Trump fared even better with Protestant voters, defeating Harris 63% to 36%. Catholics and Protestants accounted for 64% of the electorate that voted the Republican back to the White House with "shocking" numbers.
In 2020, Trump lost the Catholic vote to Joe Biden by 5 points. Further, Trump captured 53% of Latino Catholics in this election, up from the 28% he received from that subset in 2020.
"Catholic voters played a decisive role in the historic victory of Donald Trump and [Ohio Sen.] J.D. Vance, with some exit polls suggesting Trump defeated Harris among Catholics by a 14 point margin," Brian Burch, president of CatholicVote, said in a statement posted on X on Wednesday. "These numbers are shocking, and could prove to be the largest margin among Catholics in a presidential race in decades. Catholics proved again to be a critical voting bloc that cannot be ignored."
Neither Harris nor running mate Tim Walz identify as Catholic. Harris is Baptist, and Walz is Lutheran.
The Catholic Association's Ashley McGuire, senior fellow of the organization, said in a statement, "Kamala Harris ran an anti-Catholic campaign. Whether mocking Catholic school girls or insisting Catholic doctors be forced to perform abortions, Harris made no efforts to hide her disdain for people of faith and disregard for religious liberty. Thankfully the voters rejected that extremism. President Trump will take office with a mandate to reject anti-Catholic extremism and restore the safeguards around America's First Freedom."
Faith & Freedom Coalition founder Ralph Reed told the Daily Caller that Harris and Democrats have a "lethal" religious problem.

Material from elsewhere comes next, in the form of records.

Section min_p.
Variables n rows : nat.

Lemma shows_removed s d i : shows n s d -> i < n -> exists s', min_p_removed s i = Ok s' /\ shows n s' (delete i d) /\ needs_update s' = needs_update s.
Proof.
  intros [Hl He Hc] Hi. destruct (lookup_lt_is_Some_2 (lp_cpu s) i) as [x Hx]; [lia|]. unfold min_p_removed. rewrite (at_index_ok _ _ _ Hx). cbn [mbind outcome_bind].
  pose proof (He i) as Hdi. rewrite Hx in Hdi. cbn in Hdi. destruct (is_nonzero x) eqn:Ex; eexists; (split; [done|]); (split; [|done]).
  - split; cbn [lp_cpu lp_count]; [by rewrite length_insert|exact (entry_insert (lp_cpu s) d i 0%Q ltac:(lia) He)|]. apply min_p_entry_some in Ex as [y Hy]. rewrite Hy in Hdi.
    rewrite size_delete_present, Hdi. pose proof (present_size d i) as Hp. rewrite Hdi in Hp. cbn [present] in *. lia.
  - apply min_p_entry_none in Ex. rewrite Ex in Hdi. rewrite delete_id by done. done.
Qed.

Lemma shows_added s d a : shows n s d -> ad_index a < n -> exists s', min_p_added s a = Ok s' /\ shows n s' (process_added min_p_state d a) /\
  (s' = s \/ needs_update s' = true).
Proof.
  intros [Hl He Hc] Hi. set (i := ad_index a) in *. destruct (lookup_lt_is_Some_2 (lp_cpu s) i) as [x Hx]; [lia|].
  unfold min_p_added, process_added, min_p_state. fold i. rewrite (at_index_ok _ _ _ Hx). cbn [mbind outcome_bind]. set (q := bs_min_p (ad_params a)).
  pose proof (He i) as Hdi. rewrite Hx in Hdi. cbn in Hdi. destruct (Qeq_bool x q) eqn:Eq.
  - exists s. split; [done|]. split; [|by left]. rewrite <-(min_p_entry_eq _ _ Eq). destruct (min_p_entry x); [by rewrite insert_id|by rewrite delete_id].
  - eexists. split; [done|]. split; [|by right]. split; cbn [lp_cpu lp_count]; [by rewrite length_insert|by apply entry_insert; [lia|]|].
    pose proof (present_size d i) as Hp. unfold min_p_entry in *. destruct (is_nonzero q), (is_nonzero x); rewrite ?size_insert_present, ?size_delete_present, Hdi;
      rewrite Hdi in Hp; cbn [present andb negb] in *; lia.
Qed.

(** A move between two indices; one that leaves its source empty starts behind the batch. *)
Definition move_ok (m : nat * nat * MoveDirectionality) : Prop :=
  m.1.1 < n /\ m.1.2 < n /\ m.1.1 <> m.1.2 /\ (m.2 = UNIDIRECTIONAL -> rows <= m.1.1).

"This is not the first time we've had a postelection-survey news conference where we have said, yet again, the Democrats have a religion problem, and it is serious," Reed told the Daily Caller.
"Biden was able to square that circle by personally talking about the seriousness of his faith and being seen frequently attending Mass and, you know, meeting the pope or leaving a service and talking to the father, the priest and so forth. Those visual images really matter," Reed said. "Meanwhile, he was going to the progressive left and saying, you have my entire domestic policy brief, whatever you want to do."